_The problem_
Copy out exactly the lines below that run from the one holding "(b : bool) (m" to the one holding "intros Ho H.", keeping both of those lines and no others.

Start of Extracted material

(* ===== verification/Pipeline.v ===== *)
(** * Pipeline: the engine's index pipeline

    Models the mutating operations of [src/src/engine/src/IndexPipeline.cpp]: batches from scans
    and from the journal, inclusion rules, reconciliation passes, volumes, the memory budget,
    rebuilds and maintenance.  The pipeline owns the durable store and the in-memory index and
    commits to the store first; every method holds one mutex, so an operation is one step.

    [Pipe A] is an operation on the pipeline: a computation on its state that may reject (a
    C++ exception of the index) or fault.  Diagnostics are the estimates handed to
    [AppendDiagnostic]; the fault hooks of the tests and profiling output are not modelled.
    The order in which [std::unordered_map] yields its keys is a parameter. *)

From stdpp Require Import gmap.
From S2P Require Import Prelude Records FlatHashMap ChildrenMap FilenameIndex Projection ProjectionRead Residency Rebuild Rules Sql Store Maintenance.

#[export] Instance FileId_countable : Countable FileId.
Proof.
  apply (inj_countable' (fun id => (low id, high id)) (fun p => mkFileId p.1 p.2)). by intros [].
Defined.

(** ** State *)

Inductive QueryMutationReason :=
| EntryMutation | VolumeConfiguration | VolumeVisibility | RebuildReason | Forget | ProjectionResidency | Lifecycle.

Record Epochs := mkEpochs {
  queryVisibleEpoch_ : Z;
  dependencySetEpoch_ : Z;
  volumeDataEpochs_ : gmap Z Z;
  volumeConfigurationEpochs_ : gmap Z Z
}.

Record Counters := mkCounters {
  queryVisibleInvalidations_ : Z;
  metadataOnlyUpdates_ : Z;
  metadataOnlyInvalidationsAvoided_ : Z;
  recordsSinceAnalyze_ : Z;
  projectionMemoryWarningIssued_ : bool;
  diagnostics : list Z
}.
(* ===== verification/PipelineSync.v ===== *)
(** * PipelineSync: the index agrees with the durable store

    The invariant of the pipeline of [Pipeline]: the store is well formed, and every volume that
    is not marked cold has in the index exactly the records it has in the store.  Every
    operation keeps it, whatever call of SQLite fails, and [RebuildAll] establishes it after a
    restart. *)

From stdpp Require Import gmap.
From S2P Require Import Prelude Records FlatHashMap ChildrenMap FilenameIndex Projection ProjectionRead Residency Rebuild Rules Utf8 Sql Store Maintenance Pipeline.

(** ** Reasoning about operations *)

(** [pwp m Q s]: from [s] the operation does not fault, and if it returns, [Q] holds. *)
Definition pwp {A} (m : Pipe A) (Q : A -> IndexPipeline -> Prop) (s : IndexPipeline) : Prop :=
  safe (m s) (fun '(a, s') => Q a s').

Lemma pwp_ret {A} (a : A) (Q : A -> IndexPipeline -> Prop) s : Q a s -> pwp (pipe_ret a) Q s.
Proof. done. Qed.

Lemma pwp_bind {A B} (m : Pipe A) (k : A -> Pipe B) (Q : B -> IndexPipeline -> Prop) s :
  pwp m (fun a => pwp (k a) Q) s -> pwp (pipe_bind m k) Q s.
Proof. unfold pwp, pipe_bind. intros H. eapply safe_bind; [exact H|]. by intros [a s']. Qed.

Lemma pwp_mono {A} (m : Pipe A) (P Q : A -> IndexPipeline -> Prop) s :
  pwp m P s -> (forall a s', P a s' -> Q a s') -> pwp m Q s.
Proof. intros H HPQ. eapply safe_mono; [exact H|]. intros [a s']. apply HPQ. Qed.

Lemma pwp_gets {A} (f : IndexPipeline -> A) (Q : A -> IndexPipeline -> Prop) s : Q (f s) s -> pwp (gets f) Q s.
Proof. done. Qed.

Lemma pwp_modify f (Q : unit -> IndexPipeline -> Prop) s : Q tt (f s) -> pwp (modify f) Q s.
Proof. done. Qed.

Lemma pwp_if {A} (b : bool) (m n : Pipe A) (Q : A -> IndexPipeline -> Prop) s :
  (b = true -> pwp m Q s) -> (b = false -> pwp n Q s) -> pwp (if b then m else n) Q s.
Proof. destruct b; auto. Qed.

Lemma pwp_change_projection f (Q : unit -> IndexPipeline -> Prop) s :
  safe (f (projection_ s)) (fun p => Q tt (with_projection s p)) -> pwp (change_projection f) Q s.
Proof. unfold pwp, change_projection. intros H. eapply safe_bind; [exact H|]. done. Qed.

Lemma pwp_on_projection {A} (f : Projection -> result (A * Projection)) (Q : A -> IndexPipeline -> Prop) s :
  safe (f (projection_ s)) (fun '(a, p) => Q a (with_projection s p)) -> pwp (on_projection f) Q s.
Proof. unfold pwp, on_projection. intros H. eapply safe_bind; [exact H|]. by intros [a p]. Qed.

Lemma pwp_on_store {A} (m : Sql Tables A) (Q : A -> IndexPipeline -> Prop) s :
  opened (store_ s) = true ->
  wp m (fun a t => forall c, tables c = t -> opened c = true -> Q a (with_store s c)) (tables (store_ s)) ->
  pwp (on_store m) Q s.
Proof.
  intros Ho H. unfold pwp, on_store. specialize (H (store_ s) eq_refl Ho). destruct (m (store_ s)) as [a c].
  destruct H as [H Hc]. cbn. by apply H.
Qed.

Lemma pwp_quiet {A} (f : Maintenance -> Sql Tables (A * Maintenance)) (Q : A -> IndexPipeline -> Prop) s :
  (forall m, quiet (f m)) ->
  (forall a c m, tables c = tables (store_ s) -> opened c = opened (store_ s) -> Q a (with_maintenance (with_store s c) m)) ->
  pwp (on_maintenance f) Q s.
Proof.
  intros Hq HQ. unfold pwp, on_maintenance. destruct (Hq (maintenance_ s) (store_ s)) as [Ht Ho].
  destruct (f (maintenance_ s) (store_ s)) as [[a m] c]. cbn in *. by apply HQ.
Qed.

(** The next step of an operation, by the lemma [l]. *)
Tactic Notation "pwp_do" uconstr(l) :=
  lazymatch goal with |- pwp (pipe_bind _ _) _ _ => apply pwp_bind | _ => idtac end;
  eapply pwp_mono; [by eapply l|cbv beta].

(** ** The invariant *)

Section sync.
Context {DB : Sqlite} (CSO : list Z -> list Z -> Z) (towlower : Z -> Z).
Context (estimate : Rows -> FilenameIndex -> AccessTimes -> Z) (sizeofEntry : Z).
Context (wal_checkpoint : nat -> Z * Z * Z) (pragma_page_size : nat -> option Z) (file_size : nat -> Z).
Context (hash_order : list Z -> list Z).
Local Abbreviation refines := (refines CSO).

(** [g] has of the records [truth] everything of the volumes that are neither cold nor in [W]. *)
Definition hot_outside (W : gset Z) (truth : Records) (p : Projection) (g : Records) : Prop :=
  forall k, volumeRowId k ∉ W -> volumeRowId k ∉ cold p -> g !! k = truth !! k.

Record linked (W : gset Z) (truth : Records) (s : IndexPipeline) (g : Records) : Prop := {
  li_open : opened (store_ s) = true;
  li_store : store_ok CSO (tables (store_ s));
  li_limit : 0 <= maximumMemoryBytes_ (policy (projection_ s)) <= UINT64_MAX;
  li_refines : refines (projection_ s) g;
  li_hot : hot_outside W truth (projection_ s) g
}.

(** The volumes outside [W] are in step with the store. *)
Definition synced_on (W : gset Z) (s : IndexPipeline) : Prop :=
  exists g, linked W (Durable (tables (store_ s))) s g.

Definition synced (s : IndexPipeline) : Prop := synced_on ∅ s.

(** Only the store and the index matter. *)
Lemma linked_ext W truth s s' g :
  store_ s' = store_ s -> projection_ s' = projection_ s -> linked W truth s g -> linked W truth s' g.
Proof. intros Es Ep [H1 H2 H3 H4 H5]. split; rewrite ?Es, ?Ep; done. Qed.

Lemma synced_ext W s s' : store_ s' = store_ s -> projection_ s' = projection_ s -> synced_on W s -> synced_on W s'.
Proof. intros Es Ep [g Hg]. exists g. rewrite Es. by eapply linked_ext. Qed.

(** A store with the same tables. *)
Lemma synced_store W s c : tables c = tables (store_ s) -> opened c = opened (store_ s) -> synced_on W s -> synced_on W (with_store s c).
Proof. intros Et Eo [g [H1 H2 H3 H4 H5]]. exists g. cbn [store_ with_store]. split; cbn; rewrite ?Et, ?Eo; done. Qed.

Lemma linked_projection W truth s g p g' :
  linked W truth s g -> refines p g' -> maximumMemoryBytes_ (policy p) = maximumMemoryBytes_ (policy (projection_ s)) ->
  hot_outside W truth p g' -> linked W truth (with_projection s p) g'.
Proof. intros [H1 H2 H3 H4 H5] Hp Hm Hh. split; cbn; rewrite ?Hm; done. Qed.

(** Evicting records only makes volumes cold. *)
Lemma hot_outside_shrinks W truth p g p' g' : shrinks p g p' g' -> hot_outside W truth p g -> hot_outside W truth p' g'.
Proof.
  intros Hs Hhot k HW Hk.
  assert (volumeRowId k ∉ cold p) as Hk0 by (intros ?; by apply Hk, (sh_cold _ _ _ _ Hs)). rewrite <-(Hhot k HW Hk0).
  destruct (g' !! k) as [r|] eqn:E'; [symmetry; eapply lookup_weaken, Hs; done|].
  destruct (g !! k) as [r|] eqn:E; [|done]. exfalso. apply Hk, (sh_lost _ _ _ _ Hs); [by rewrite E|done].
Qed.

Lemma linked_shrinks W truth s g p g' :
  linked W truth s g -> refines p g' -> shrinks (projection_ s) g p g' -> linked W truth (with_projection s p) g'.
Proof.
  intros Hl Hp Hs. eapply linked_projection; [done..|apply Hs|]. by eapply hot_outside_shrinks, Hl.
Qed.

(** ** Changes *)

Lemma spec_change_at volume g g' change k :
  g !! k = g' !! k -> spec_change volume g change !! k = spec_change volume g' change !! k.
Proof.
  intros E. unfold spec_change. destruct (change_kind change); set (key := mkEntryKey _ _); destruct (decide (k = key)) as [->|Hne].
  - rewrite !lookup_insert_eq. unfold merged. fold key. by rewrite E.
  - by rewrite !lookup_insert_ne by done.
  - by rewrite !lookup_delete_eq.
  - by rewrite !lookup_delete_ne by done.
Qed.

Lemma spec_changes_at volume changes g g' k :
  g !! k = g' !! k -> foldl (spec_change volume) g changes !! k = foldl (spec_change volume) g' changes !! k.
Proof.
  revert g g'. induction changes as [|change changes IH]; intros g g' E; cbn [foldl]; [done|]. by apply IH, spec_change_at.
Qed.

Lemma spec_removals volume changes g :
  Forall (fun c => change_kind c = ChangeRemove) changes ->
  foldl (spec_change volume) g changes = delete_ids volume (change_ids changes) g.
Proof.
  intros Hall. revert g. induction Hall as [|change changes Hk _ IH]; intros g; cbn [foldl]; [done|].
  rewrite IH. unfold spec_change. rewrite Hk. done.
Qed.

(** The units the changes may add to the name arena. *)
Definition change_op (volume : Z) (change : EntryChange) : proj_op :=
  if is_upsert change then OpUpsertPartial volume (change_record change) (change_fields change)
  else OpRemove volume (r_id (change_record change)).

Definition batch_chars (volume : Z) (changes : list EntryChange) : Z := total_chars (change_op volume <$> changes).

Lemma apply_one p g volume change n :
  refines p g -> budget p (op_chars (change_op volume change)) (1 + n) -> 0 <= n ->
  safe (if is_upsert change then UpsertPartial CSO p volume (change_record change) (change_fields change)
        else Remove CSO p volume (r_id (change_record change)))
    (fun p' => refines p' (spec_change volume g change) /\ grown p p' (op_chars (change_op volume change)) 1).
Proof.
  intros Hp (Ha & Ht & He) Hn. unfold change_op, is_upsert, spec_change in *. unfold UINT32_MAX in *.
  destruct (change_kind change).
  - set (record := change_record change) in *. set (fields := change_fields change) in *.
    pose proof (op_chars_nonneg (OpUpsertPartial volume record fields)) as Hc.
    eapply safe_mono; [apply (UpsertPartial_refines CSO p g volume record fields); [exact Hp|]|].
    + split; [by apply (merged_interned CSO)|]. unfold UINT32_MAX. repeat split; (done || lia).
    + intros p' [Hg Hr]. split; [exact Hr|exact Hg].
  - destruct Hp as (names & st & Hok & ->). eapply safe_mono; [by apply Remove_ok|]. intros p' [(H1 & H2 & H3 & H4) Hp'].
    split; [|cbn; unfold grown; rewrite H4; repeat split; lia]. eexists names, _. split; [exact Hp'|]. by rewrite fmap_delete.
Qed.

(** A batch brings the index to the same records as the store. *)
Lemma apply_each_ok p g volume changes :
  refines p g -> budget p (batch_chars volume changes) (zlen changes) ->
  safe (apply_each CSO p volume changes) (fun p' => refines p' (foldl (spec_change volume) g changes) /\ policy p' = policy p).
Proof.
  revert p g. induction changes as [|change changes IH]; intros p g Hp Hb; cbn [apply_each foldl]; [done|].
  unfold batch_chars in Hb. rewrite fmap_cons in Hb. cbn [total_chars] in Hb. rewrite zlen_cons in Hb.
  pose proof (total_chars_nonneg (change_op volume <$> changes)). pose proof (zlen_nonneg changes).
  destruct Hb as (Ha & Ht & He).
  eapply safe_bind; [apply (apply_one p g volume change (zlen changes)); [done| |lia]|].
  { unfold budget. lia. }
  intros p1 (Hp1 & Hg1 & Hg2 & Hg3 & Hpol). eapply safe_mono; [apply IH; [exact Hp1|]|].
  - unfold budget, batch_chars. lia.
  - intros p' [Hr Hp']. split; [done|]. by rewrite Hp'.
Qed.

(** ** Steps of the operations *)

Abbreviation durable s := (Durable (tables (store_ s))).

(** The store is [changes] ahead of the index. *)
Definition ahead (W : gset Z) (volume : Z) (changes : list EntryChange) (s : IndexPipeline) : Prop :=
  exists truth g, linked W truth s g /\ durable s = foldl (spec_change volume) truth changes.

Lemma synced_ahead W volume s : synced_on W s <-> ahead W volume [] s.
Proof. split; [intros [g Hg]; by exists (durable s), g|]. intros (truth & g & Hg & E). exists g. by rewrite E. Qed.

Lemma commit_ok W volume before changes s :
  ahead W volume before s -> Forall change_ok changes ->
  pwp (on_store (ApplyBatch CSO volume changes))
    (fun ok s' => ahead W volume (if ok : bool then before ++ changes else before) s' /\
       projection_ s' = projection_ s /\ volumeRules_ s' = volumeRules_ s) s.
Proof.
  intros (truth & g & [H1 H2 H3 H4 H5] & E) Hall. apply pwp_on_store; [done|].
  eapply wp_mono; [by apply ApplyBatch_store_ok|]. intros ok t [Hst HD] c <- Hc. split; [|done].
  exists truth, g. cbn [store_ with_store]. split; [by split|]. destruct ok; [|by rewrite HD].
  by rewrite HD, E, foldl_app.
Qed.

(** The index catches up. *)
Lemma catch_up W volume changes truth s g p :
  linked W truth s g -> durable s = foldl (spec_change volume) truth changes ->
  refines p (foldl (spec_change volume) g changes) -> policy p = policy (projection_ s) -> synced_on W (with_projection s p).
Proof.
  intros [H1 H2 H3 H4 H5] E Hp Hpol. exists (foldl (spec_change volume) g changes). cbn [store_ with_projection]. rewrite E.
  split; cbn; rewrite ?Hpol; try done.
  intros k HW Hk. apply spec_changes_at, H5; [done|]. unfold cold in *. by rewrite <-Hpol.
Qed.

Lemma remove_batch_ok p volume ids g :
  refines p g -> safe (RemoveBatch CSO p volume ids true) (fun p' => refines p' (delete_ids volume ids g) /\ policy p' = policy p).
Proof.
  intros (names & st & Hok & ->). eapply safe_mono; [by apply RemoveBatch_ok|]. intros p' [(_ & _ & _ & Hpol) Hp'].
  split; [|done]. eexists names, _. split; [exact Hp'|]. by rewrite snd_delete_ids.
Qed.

End of Extracted material

_Task result_
Lemma pwp_if {A} (b : bool) (m n : Pipe A) (Q : A -> IndexPipeline -> Prop) s :
  (b = true -> pwp m Q s) -> (b = false -> pwp n Q s) -> pwp (if b then m else n) Q s.
Proof. destruct b; auto. Qed.

Lemma pwp_change_projection f (Q : unit -> IndexPipeline -> Prop) s :
  safe (f (projection_ s)) (fun p => Q tt (with_projection s p)) -> pwp (change_projection f) Q s.
Proof. unfold pwp, change_projection. intros H. eapply safe_bind; [exact H|]. done. Qed.

Lemma pwp_on_projection {A} (f : Projection -> result (A * Projection)) (Q : A -> IndexPipeline -> Prop) s :
  safe (f (projection_ s)) (fun '(a, p) => Q a (with_projection s p)) -> pwp (on_projection f) Q s.
Proof. unfold pwp, on_projection. intros H. eapply safe_bind; [exact H|]. by intros [a p]. Qed.

Lemma pwp_on_store {A} (m : Sql Tables A) (Q : A -> IndexPipeline -> Prop) s :
  opened (store_ s) = true ->
  wp m (fun a t => forall c, tables c = t -> opened c = true -> Q a (with_store s c)) (tables (store_ s)) ->
  pwp (on_store m) Q s.
Proof.
  intros Ho H. unfold pwp, on_store. specialize (H (store_ s) eq_refl Ho). destruct (m (store_ s)) as [a c].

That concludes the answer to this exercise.